Our lives are becoming increasingly digital. However, like the physical world, the virtual world also has its fair share of criminals lurking in the shadows, hunting you. Cybercrime has become another headache for law enforcement agencies and for us common citizens. Apart from cybercops, we also have digital bodyguards to protect our assets. The Enterprise Fraud Management (EFM) solution can be counted among the most elite of them.
So, what are enterprise fraud management solutions?
These are software that screens transactions across users, channels, accounts, and processes in real-time to identify and stop fraud in an organization. The activity is aimed at stopping fraudsters both from perpetrators inside and outside the organization.
A sordid history
The crime of defrauding is very old. The Roman Praetorian guards had killed the emperor and then auctioned the now vacant post in 193 AD and made senator Didius Julianus king for all of nine weeks. Then the ruse came to light and Julianus was assassinated.

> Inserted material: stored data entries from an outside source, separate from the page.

(* ===== verification/Safety.v ===== *)
(** * Reachable states

    What the invariant says of the states that a client reaches while an
    application makes any requests and reacts to the callbacks with further
    requests, nested to any depth; stated on the members of [ClientImpl] and on
    the objects.  Each theorem is instantiated on a run in which an application
    publishes again from the completion of a publish. *)

From S2P Require Import Prelude Config Protocol Topic PacketId TimerMgr State Lifecycle.
From S2P Require Import Completion Session SendOp RecvOp SubscribeOp ConnectOp Client.
From S2P Require Import Invariant Objects Ownership Preservation Scenarios.

(** ** An application that calls the client from its callbacks *)

(** It publishes again (operation 5) when the first publish completes. *)
Definition ExampleScript : Script := {|
  script_react := λ tr,
    match last tr with
    | Some (EvPublishComplete 3 _ _) => rq_publish 5 1
    | _ => []
    end;
  script_elapsed := λ _, 10%Z;
  script_fuel := 0;
|}.

Definition run_script (rs : list Request) (s : ClientImpl) : result ClientImpl unit :=
  run_requests (H := DefaultConfig) (H0 := ExampleComms)
    (H1 := scripted (H := DefaultConfig) (H0 := ExampleComms) (H1 := ExampleScript) 2) rs s.

(** Two publishes; the first is acknowledged. *)
Definition script_requests : list Request :=
  rq_session ++ rq_publish 3 1 ++ rq_publish 4 2 ++
  [RqProcessData [x40; x02; x00; x01]%byte].

Definition script_state : ClientImpl :=
  state_of DefaultConfig (run_script script_requests (ClientImpl_new (H := DefaultConfig))).

Abbreviation reachable_example :=
  (reachable (H := DefaultConfig) (H0 := ExampleComms) (H1 := ExampleScript) 2).

Lemma script_state_reachable : reachable_example script_state.
Proof.
  eapply (reachable_run (H := DefaultConfig) (H0 := ExampleComms)).
  - apply (reachable_new (H := DefaultConfig) (H0 := ExampleComms)).
  - instantiate (1 := script_requests). vm_compute. reflexivity.
Qed.

Section Safety.
  Context `{Config} `{CommsLib} `{!CommsLaws} `{Script}.

Lemma shapes_Some s a : is_Some (shapes s !! a) ↔ is_Some (g_store s !! a).
Proof. unfold shapes. by rewrite lookup_fmap, fmap_is_Some. Qed.

Lemma shapes_type s T a :
  (∃ x, shapes s !! a = Some x ∧ sh_type x = T) ↔
  (∃ o, g_store s !! a = Some o ∧ Op_type o = T).
Proof.
  unfold shapes. rewrite lookup_fmap. split.
  - intros (x & (o & -> & ->)%fmap_Some & HT). eauto.
  - intros (o & -> & HT). simpl. eauto.
Qed.

(** C15: in every reachable state each live operation has exactly one entry in [m_ops],
    and is in the list of its type exactly once; these lists hold nothing else,
    and [m_ops] has null entries only while their cleaning is pending. *)
Theorem reachable_ops_linked depth s :
  reachable depth s →
  (∀ a, Some a ∈ m_ops s ↔ is_Some (g_store s !! a)) ∧ NoDup (omap id (m_ops s)) ∧
  (∀ T a, a ∈ ops_of T s ↔ ∃ o, g_store s !! a = Some o ∧ Op_type o = T) ∧
  (∀ T, NoDup (ops_of T s)) ∧
  (m_opsDeleted s = false → None ∉ m_ops s).
Proof.
  intros [[Hl Hnd _ _] [Ho Hond Hdel] _ _]%reachable_Inv. split_and!; [|done| |done|done].
  - intros a. by rewrite Ho, shapes_Some.
  - intros T a. unfold ops_of. by rewrite Hl, shapes_type.
Qed.

(** C16: in every reachable state the packet identifiers that the live operations
    hold are allocated, and no two operations hold the same (0 is none). *)
Theorem reachable_packetIds_distinct depth s :
  reachable depth s →
  packetIds_ok (m_allocatedPacketIds (m_clientState s)) ∧
  (∀ a o, g_store s !! a = Some o → held_packetId (op_derived o) ≠ 0%Z →
    held_packetId (op_derived o) ∈ m_allocatedPacketIds (m_clientState s)) ∧
  (∀ a b o p, g_store s !! a = Some o → g_store s !! b = Some p →
    held_packetId (op_derived o) = held_packetId (op_derived p) →
    held_packetId (op_derived o) ≠ 0%Z → a = b).
Proof.
  intros [_ _ [[Hids Hh Hi] _ _] _]%reachable_Inv. split_and!; [done| |].
  - intros a o Ha%shapes_lookup. exact (Hh a _ Ha).
  - intros a b o p Ha%shapes_lookup Hb%shapes_lookup. exact (Hi a b _ _ Ha Hb).
Qed.

(** C17: in every reachable state the allocated timers are those that the live
    operations own, each owned by one operation (no timer leaks and none is
    shared); an active timer calls a timeout function of the class of its owner,
    with the owner as data: no wait refers to a destroyed operation. *)
Theorem reachable_timers_owned depth s :
  reachable depth s →
  (∀ i, is_allocated (m_timerMgr s) i ↔
    ∃ a o, g_store s !! a = Some o ∧ Some i ∈ held_timers (op_derived o)) ∧
  (∀ a b o p i, g_store s !! a = Some o → g_store s !! b = Some p →
    Some i ∈ held_timers (op_derived o) → Some i ∈ held_timers (op_derived p) → a = b) ∧
  (∀ i info cb, m_timers (m_timerMgr s) !! i = Some info → m_timeoutCb info = Some cb →
    ∃ o, g_store s !! m_timeoutData info = Some o ∧ Op_type o = TimeoutCb_type cb ∧
      Some i ∈ held_timers (op_derived o)).
Proof.
  intros [_ _ [_ [Hok Hh Hi _ Hown Hact] _] _]%reachable_Inv. split_and!.
  - intros i. split.
    + intros (a & x & Hx & Hin)%Hown. unfold shapes in Hx. rewrite lookup_fmap in Hx.
      apply fmap_Some in Hx as (o & Ho & ->). eauto.
    + intros (a & o & Ha%shapes_lookup & Hin). by eapply Hh.
  - intros a b o p i Ha%shapes_lookup Hb%shapes_lookup. exact (Hi a b _ _ i Ha Hb).
  - intros i info cb Hl Hcb. destruct (Hact i info cb Hl Hcb) as (x & Hx & HT & Hin).
    unfold shapes in Hx. rewrite lookup_fmap in Hx. apply fmap_Some in Hx as (o & Ho & ->).
    eauto.
Qed.

(** C1: the completion of an operation is reported at most once, and never
    while the operation is alive. *)
Theorem reachable_completion_once depth s :
  reachable depth s →
  (∀ a, completions a (g_trace s) ≤ 1) ∧
  (∀ a, is_Some (g_store s !! a) → completions a (g_trace s) = 0).
Proof.
  intros [_ _ [_ _ [_ Honce Hlive _]] _]%reachable_Inv. split; [done|].
  intros a Ha%shapes_Some. by apply Hlive.
Qed.

(** C18: a request never brings a destroyed operation back, nor reports its
    completion once more; it never takes back a callback, and a live operation
    keeps its type and its timers as long as it lives. *)
Theorem request_evolves depth s r s' :
  reachable depth s → run_request (H1 := scripted depth) r s = Ok tt s' →
  g_trace s `prefix_of` g_trace s' ∧
  (∀ a, a < g_next s → g_store s !! a = None →
    g_store s' !! a = None ∧ completions a (g_trace s') = completions a (g_trace s)) ∧
  (∀ a o p, g_store s !! a = Some o → g_store s' !! a = Some p →
    Op_type p = Op_type o ∧ held_timers (op_derived p) = held_timers (op_derived o)).
Proof.
  intros Hs%reachable_Inv Hr. destruct (run_request_keeps _ _ _ _ Hs Hr) as [_ [_ Htr Hd He _]].
  split_and!; [done| |].
  - intros a Ha Hn. destruct (Hd a Ha) as [Hn' Hc].
    { apply eq_None_not_Some. rewrite shapes_Some, Hn. by intros []. }
    split; [|done]. apply eq_None_not_Some. rewrite <- shapes_Some, Hn'. by intros [].
  - intros a o p Ho%shapes_lookup Hp%shapes_lookup.
    assert (a < g_next s) as Hlt by (apply (di_next _ _ _ (oi_done _ (inv_obj _ Hs))); eauto).
    destruct (He a _ _ Hlt Ho Hp) as [HT Htm]. by split.
Qed.

(** C31: in every reachable state the number of operations of a type with a
    configured limit is within it (the limits of ExtConfig.h, from which the
    number of timers is computed), and in any configuration there is at most one
    connect, one disconnect and one keep alive operation. *)
Theorem reachable_ops_limits depth s :
  reachable depth s →
  (∀ T, list_limit T ≠ 0 → length (ops_of T s) ≤ list_limit T) ∧
  length (ops_of Type_Connect s) ≤ 1 ∧ length (ops_of Type_Disconnect s) ≤ 1 ∧
  length (ops_of Type_KeepAlive s) ≤ 1.
Proof.
  intros [[_ _ Hlim Hsing] _ _ _]%reachable_Inv.
  split_and!; [done | by apply (Hsing Type_Connect) | by apply (Hsing Type_Disconnect) |
    by apply (Hsing Type_KeepAlive)].
Qed.

(** The guards of the API are balanced: whatever the callbacks do, when
    a request of the application returns, the nesting depth is 0 again, so that
    the next call cleans the lists and reprograms the timer. *)
Theorem reachable_guards_balanced depth s :
  reachable depth s → m_apiEnterCount s = 0%Z.
Proof.
  induction 1 as [|s r s' Hs IH Hr]; [done|]. apply reachable_Inv in Hs.
  destruct (run_request_keeps _ _ _ _ Hs Hr) as [_ Hev]. by rewrite (ev_api _ _ Hev).
Qed.
End Safety.

(** ** Witnesses *)

Ltac at_script_state thm :=
  split; [exact script_state_reachable
         | exact (thm DefaultConfig ExampleComms ExampleComms_laws ExampleScript 2 script_state
             script_state_reachable)].

(** In this state operations 4 and 5 are alive, and 3 has completed. *)
Example script_state_ops :
  m_ops script_state = [Some 2; Some 4; Some 5] ∧ completions 3 (g_trace script_state) = 1.
Proof. by vm_compute. Qed.

Example reachable_ops_linked_witness :
  reachable_example script_state ∧
  ((∀ a, Some a ∈ m_ops script_state ↔ is_Some (g_store script_state !! a)) ∧
   NoDup (omap id (m_ops script_state)) ∧
   (∀ T a, a ∈ ops_of T script_state ↔
     ∃ o, g_store script_state !! a = Some o ∧ Op_type o = T) ∧
   (∀ T, NoDup (ops_of T script_state)) ∧
   (m_opsDeleted script_state = false → None ∉ m_ops script_state)).
Proof. at_script_state @reachable_ops_linked. Defined.

Example reachable_packetIds_distinct_witness :
  reachable_example script_state ∧
  (packetIds_ok (m_allocatedPacketIds (m_clientState script_state)) ∧
   (∀ a o, g_store script_state !! a = Some o → held_packetId (op_derived o) ≠ 0%Z →
     held_packetId (op_derived o) ∈ m_allocatedPacketIds (m_clientState script_state)) ∧
   (∀ a b o p, g_store script_state !! a = Some o → g_store script_state !! b = Some p →
     held_packetId (op_derived o) = held_packetId (op_derived p) →
     held_packetId (op_derived o) ≠ 0%Z → a = b)).
Proof. at_script_state @reachable_packetIds_distinct. Defined.

Example reachable_timers_owned_witness :
  reachable_example script_state ∧
  ((∀ i, is_allocated (m_timerMgr script_state) i ↔
     ∃ a o, g_store script_state !! a = Some o ∧ Some i ∈ held_timers (op_derived o)) ∧
   (∀ a b o p i, g_store script_state !! a = Some o → g_store script_state !! b = Some p →
     Some i ∈ held_timers (op_derived o) → Some i ∈ held_timers (op_derived p) → a = b) ∧
   (∀ i info cb, m_timers (m_timerMgr script_state) !! i = Some info →
     m_timeoutCb info = Some cb →
     ∃ o, g_store script_state !! m_timeoutData info = Some o ∧
       Op_type o = TimeoutCb_type cb ∧ Some i ∈ held_timers (op_derived o))).
Proof. at_script_state @reachable_timers_owned. Defined.

Example reachable_completion_once_witness :
  reachable_example script_state ∧
  ((∀ a, completions a (g_trace script_state) ≤ 1) ∧
   (∀ a, is_Some (g_store script_state !! a) → completions a (g_trace script_state) = 0)).
Proof. at_script_state @reachable_completion_once. Defined.

Definition script_next_state : ClientImpl :=
  match run_request (H := DefaultConfig) (H0 := ExampleComms)
    (H1 := scripted (H := DefaultConfig) (H0 := ExampleComms) (H1 := ExampleScript) 2)
    (RqTick 2000) script_state with
  | Ok _ s => s
  | Fault _ => script_state
  end.

Example request_evolves_witness :
  reachable_example script_state ∧
  (g_trace script_state `prefix_of` g_trace script_next_state ∧
   (∀ a, a < g_next script_state → g_store script_state !! a = None →
     g_store script_next_state !! a = None ∧
     completions a (g_trace script_next_state) = completions a (g_trace script_state)) ∧
   (∀ a o p, g_store script_state !! a = Some o → g_store script_next_state !! a = Some p →
     Op_type p = Op_type o ∧ held_timers (op_derived p) = held_timers (op_derived o))).
Proof.
  split; [exact script_state_reachable|].
  refine (@request_evolves DefaultConfig ExampleComms ExampleComms_laws ExampleScript 2
    script_state (RqTick 2000) script_next_state script_state_reachable _).
  vm_compute. reflexivity.
Defined.

Example reachable_ops_limits_witness :
  reachable_example script_state ∧
  ((∀ T, list_limit (H := DefaultConfig) T ≠ 0 →
     length (ops_of T script_state) ≤ list_limit (H := DefaultConfig) T) ∧
   length (ops_of Type_Connect script_state) ≤ 1 ∧
   length (ops_of Type_Disconnect script_state) ≤ 1 ∧
   length (ops_of Type_KeepAlive script_state) ≤ 1).
Proof. at_script_state @reachable_ops_limits. Defined.

Example reachable_guards_balanced_witness :
  reachable_example script_state ∧ m_apiEnterCount script_state = 0%Z.
Proof. at_script_state @reachable_guards_balanced. Defined.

Another outrageously funny fraud would be by one Gregor MacGregor. MacGregor invented a fictitious Central American country named Cazique. He successfully fooled people into investing into the country’s government bonds and land certificates in around 1821 to 1837. The real floodgates of frauds, we can say, were opened in the 20th and 21st century. During this time, some of the biggest frauds like Enron, Charles Ponzi, Bernie Madoff, Charles Keating, and Harshad Mehtas were exposed. So were identity thieves like Frank Abagnale, whose story has been immortalized in ‘Catch Me If You Can’ by Steven Spielberg.
The rise of e-commerce has proved to be another jackpot for fraudsters. Crooks can set up fake merchant IDs with stolen credit card data, gather the goods and vanish. Another favorite type of fraud is chargeback fraud. Here, the item is bought and paid for online. The ‘customer’ says he never got the item. Gets refund and sells the item elsewhere for more money.
Identity theft is also a big issue. Stolen IDs are used for various nefarious activities, entrapping innocent persons while the real crooks go scot free.
However, probes into all of these crimes typically proves to be the proverbial cases of bolting the door after the horse has bolted. There were no tools available to investigators for monitoring transactions and crime in real time. Data remains the mainstay of any such operation. However, in the era of paper spreadsheets and files, accessing and combining data was a herculean task. Incidentally, the task was named data matching. The introduction of databases made the process much less painful, but factors like unintentional human in documents can raise false alarms. However, automation, coupled with artificial intelligence and machine learning (AI-ML) have provided a new weapon to the investigators.
Beefing up the arsenal
There are a lot of benefits of having an EFM tool at your disposal. You are shielded from cybercrimes, as EFM solutions keep an eye on transactions for fraud in real-time, and protect you from external bad actors. They also help you with regulations and compliance, and can detect vulnerabilities in the system which can be targeted by bad elements.
Although frauds are mainly associated with the banking sector, other sectors like insurance and health are also hackers’ favorite targets. The crooks are using ever-sophisticating methods, and as we all are painfully aware, no software is completely foolproof. The crooks can utilize the chinks to their ends. It’s not unlike the fictional terrorist organization Hydra from the Marvel movies: If a head is cut off, two more will take its place.
Hence, a multi-layered approach coupled with real time capabilities is generally favored. These layers include login, navigation, channel, cross-channel, and entity link. The layers cover entire process of login, user behavior after login, and user behavior across multiple communication channels, among others.
However, only layered security is not enough to stop and identify frauds. Various other steps are also necessary. These include monitoring all transactions, social networks, etc. and incorporating data from these to build analysis and assess risk. In other words, a complete analysis of user behavior across payment types, brands and interaction channels is needed to build a proper defense against fraud. The integration of various data streams is now easily available, and advancements in technology have made it agile and available for real-time information about critical inputs like authentication. However, it still has a lot of gauntlets to run.
Miles to go before reaching a safer world
Of course, one fact remains that it is an eternal race between the crooks and the good guys. Techniques for cyberattacks and frauds are constantly evolving, and the good guys cannot always keep up with the crooks. As the world goes increasingly digital, so does rise the crooks’ scope of targeting these dependencies.
Another gauntlet every fraud prevention software must run is of rules and regulations. These keep changing as per the country. The failure to comply with regulatory and anti-money laundering regulations can result in legal troubles and negative perception of the institution’s brand. Other trouble is of banking models. More modes for banking like crowdfunding, peer to peer lending are now emerging. The institutions have to differentiate between which businesses are legal as per the country’s laws, and which are not.